- _WHAT THIS TASK INVOLVES_:
Return every record verbatim.
BEGIN
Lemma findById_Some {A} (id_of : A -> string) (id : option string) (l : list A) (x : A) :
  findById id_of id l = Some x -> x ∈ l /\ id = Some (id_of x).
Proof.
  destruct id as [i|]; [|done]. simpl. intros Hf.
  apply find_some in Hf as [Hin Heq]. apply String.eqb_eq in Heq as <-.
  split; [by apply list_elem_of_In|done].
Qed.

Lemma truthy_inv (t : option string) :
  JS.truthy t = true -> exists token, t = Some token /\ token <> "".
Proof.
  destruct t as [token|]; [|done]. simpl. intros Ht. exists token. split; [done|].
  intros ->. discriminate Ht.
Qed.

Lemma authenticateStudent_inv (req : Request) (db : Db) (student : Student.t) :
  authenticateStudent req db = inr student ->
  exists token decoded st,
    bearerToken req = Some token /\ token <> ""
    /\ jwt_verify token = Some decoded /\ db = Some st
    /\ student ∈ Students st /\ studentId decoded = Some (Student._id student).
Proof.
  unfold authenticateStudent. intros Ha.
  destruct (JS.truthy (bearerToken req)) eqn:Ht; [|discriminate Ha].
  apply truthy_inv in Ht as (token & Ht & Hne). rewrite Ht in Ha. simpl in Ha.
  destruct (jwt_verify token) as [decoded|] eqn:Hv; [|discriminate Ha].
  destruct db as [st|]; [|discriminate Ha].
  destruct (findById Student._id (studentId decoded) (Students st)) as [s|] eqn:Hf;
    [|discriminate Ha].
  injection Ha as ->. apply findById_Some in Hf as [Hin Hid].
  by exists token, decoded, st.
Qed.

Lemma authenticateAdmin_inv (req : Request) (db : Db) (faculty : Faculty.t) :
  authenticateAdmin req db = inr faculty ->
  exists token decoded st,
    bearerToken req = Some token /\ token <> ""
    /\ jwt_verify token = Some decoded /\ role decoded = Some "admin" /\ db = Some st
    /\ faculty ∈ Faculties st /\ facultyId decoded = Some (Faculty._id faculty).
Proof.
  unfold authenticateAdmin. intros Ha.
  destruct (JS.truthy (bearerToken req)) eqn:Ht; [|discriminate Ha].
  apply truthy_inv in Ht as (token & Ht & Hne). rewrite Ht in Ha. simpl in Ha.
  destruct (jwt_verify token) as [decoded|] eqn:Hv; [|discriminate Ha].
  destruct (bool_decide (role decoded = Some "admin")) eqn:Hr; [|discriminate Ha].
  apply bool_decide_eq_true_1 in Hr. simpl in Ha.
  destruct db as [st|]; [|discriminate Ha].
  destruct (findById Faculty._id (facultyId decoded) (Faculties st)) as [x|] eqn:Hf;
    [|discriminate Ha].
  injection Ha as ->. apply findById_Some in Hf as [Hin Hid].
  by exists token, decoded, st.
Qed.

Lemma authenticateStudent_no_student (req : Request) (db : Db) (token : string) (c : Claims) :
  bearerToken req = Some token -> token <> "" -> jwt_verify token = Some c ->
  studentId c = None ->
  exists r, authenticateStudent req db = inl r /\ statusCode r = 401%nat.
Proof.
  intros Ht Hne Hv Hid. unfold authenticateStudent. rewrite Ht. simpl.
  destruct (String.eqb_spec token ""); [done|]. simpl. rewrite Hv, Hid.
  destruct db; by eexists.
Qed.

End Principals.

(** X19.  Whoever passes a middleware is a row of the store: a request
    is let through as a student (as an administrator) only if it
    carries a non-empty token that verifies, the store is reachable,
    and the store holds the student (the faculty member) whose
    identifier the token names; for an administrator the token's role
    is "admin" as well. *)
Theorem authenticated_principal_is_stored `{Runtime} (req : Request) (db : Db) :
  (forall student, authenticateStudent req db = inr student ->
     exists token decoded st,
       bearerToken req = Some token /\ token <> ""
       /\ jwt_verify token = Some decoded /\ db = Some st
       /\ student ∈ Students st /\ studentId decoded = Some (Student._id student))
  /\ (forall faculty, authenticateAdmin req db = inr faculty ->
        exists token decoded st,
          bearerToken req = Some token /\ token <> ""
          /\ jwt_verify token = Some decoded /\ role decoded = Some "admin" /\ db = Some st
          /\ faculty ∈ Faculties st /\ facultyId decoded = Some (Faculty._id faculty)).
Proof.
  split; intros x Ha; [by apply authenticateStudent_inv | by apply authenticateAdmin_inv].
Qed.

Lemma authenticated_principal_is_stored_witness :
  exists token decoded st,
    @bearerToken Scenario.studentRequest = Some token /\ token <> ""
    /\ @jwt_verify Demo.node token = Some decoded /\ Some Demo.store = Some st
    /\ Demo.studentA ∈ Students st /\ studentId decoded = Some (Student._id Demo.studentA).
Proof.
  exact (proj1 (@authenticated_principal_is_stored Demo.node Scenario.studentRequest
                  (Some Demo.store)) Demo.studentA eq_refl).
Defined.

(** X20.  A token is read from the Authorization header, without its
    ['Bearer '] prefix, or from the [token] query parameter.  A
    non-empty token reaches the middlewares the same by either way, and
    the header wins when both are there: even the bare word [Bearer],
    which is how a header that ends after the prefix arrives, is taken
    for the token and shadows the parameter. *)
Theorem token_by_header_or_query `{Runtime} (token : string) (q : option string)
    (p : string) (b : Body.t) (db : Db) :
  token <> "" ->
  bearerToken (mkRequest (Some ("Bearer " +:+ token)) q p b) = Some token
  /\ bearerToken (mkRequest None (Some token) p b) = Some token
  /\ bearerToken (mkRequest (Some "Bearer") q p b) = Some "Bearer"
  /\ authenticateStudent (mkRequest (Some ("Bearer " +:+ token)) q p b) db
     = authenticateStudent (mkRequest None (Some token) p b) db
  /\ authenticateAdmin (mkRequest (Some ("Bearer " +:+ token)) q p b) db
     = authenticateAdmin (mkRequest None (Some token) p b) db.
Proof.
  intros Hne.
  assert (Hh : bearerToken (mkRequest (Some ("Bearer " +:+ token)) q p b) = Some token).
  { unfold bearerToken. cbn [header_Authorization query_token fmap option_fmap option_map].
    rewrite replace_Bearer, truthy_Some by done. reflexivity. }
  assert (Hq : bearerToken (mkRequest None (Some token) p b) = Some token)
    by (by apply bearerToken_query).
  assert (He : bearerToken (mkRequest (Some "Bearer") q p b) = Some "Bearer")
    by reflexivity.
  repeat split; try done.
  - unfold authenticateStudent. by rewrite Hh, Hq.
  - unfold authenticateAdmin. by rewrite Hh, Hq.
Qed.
END
- _TASK SOLUTION_:
Lemma findById_Some {A} (id_of : A -> string) (id : option string) (l : list A) (x : A) :
  findById id_of id l = Some x -> x ∈ l /\ id = Some (id_of x).
Proof.
  destruct id as [i|]; [|done]. simpl. intros Hf.
  apply find_some in Hf as [Hin Heq]. apply String.eqb_eq in Heq as <-.
  split; [by apply list_elem_of_In|done].
Qed.

Lemma truthy_inv (t : option string) :
  JS.truthy t = true -> exists token, t = Some token /\ token <> "".
Proof.
  destruct t as [token|]; [|done]. simpl. intros Ht. exists token. split; [done|].
  intros ->. discriminate Ht.
Qed.

Lemma authenticateStudent_inv (req : Request) (db : Db) (student : Student.t) :
  authenticateStudent req db = inr student ->
  exists token decoded st,
    bearerToken req = Some token /\ token <> ""
    /\ jwt_verify token = Some decoded /\ db = Some st
    /\ student ∈ Students st /\ studentId decoded = Some (Student._id student).
Proof.
  unfold authenticateStudent. intros Ha.
  destruct (JS.truthy (bearerToken req)) eqn:Ht; [|discriminate Ha].
  apply truthy_inv in Ht as (token & Ht & Hne). rewrite Ht in Ha. simpl in Ha.
  destruct (jwt_verify token) as [decoded|] eqn:Hv; [|discriminate Ha].
  destruct db as [st|]; [|discriminate Ha].
  destruct (findById Student._id (studentId decoded) (Students st)) as [s|] eqn:Hf;
    [|discriminate Ha].
  injection Ha as ->. apply findById_Some in Hf as [Hin Hid].
  by exists token, decoded, st.
Qed.

Lemma authenticateAdmin_inv (req : Request) (db : Db) (faculty : Faculty.t) :
  authenticateAdmin req db = inr faculty ->
  exists token decoded st,
    bearerToken req = Some token /\ token <> ""
    /\ jwt_verify token = Some decoded /\ role decoded = Some "admin" /\ db = Some st
    /\ faculty ∈ Faculties st /\ facultyId decoded = Some (Faculty._id faculty).
Proof.
  unfold authenticateAdmin. intros Ha.
  destruct (JS.truthy (bearerToken req)) eqn:Ht; [|discriminate Ha].
  apply truthy_inv in Ht as (token & Ht & Hne). rewrite Ht in Ha. simpl in Ha.
  destruct (jwt_verify token) as [decoded|] eqn:Hv; [|discriminate Ha].
  destruct (bool_decide (role decoded = Some "admin")) eqn:Hr; [|discriminate Ha].
  apply bool_decide_eq_true_1 in Hr. simpl in Ha.
  destruct db as [st|]; [|discriminate Ha].
  destruct (findById Faculty._id (facultyId decoded) (Faculties st)) as [x|] eqn:Hf;
    [|discriminate Ha].
  injection Ha as ->. apply findById_Some in Hf as [Hin Hid].
  by exists token, decoded, st.
Qed.

Lemma authenticateStudent_no_student (req : Request) (db : Db) (token : string) (c : Claims) :
  bearerToken req = Some token -> token <> "" -> jwt_verify token = Some c ->
  studentId c = None ->
  exists r, authenticateStudent req db = inl r /\ statusCode r = 401%nat.
Proof.
  intros Ht Hne Hv Hid. unfold authenticateStudent. rewrite Ht. simpl.
  destruct (String.eqb_spec token ""); [done|]. simpl. rewrite Hv, Hid.
  destruct db; by eexists.
Qed.

End Principals.

(** X19.  Whoever passes a middleware is a row of the store: a request
    is let through as a student (as an administrator) only if it
    carries a non-empty token that verifies, the store is reachable,
    and the store holds the student (the faculty member) whose
    identifier the token names; for an administrator the token's role
    is "admin" as well. *)
Theorem authenticated_principal_is_stored `{Runtime} (req : Request) (db : Db) :
  (forall student, authenticateStudent req db = inr student ->
     exists token decoded st,
       bearerToken req = Some token /\ token <> ""
       /\ jwt_verify token = Some decoded /\ db = Some st
       /\ student ∈ Students st /\ studentId decoded = Some (Student._id student))
  /\ (forall faculty, authenticateAdmin req db = inr faculty ->
        exists token decoded st,
          bearerToken req = Some token /\ token <> ""
          /\ jwt_verify token = Some decoded /\ role decoded = Some "admin" /\ db = Some st
          /\ faculty ∈ Faculties st /\ facultyId decoded = Some (Faculty._id faculty)).
Proof.
  split; intros x Ha; [by apply authenticateStudent_inv | by apply authenticateAdmin_inv].
Qed.

Lemma authenticated_principal_is_stored_witness :
  exists token decoded st,
    @bearerToken Scenario.studentRequest = Some token /\ token <> ""
    /\ @jwt_verify Demo.node token = Some decoded /\ Some Demo.store = Some st
    /\ Demo.studentA ∈ Students st /\ studentId decoded = Some (Student._id Demo.studentA).
Proof.
  exact (proj1 (@authenticated_principal_is_stored Demo.node Scenario.studentRequest
                  (Some Demo.store)) Demo.studentA eq_refl).
Defined.

(** X20.  A token is read from the Authorization header, without its
    ['Bearer '] prefix, or from the [token] query parameter.  A
    non-empty token reaches the middlewares the same by either way, and
    the header wins when both are there: even the bare word [Bearer],
    which is how a header that ends after the prefix arrives, is taken
    for the token and shadows the parameter. *)
Theorem token_by_header_or_query `{Runtime} (token : string) (q : option string)
    (p : string) (b : Body.t) (db : Db) :
  token <> "" ->
  bearerToken (mkRequest (Some ("Bearer " +:+ token)) q p b) = Some token
  /\ bearerToken (mkRequest None (Some token) p b) = Some token
  /\ bearerToken (mkRequest (Some "Bearer") q p b) = Some "Bearer"
  /\ authenticateStudent (mkRequest (Some ("Bearer " +:+ token)) q p b) db
     = authenticateStudent (mkRequest None (Some token) p b) db
  /\ authenticateAdmin (mkRequest (Some ("Bearer " +:+ token)) q p b) db
     = authenticateAdmin (mkRequest None (Some token) p b) db.
Proof.
  intros Hne.
  assert (Hh : bearerToken (mkRequest (Some ("Bearer " +:+ token)) q p b) = Some token).
  { unfold bearerToken. cbn [header_Authorization query_token fmap option_fmap option_map].
    rewrite replace_Bearer, truthy_Some by done. reflexivity. }
  assert (Hq : bearerToken (mkRequest None (Some token) p b) = Some token)
    by (by apply bearerToken_query).
  assert (He : bearerToken (mkRequest (Some "Bearer") q p b) = Some "Bearer")
    by reflexivity.
  repeat split; try done.
  - unfold authenticateStudent. by rewrite Hh, Hq.
  - unfold authenticateAdmin. by rewrite Hh, Hq.
Qed.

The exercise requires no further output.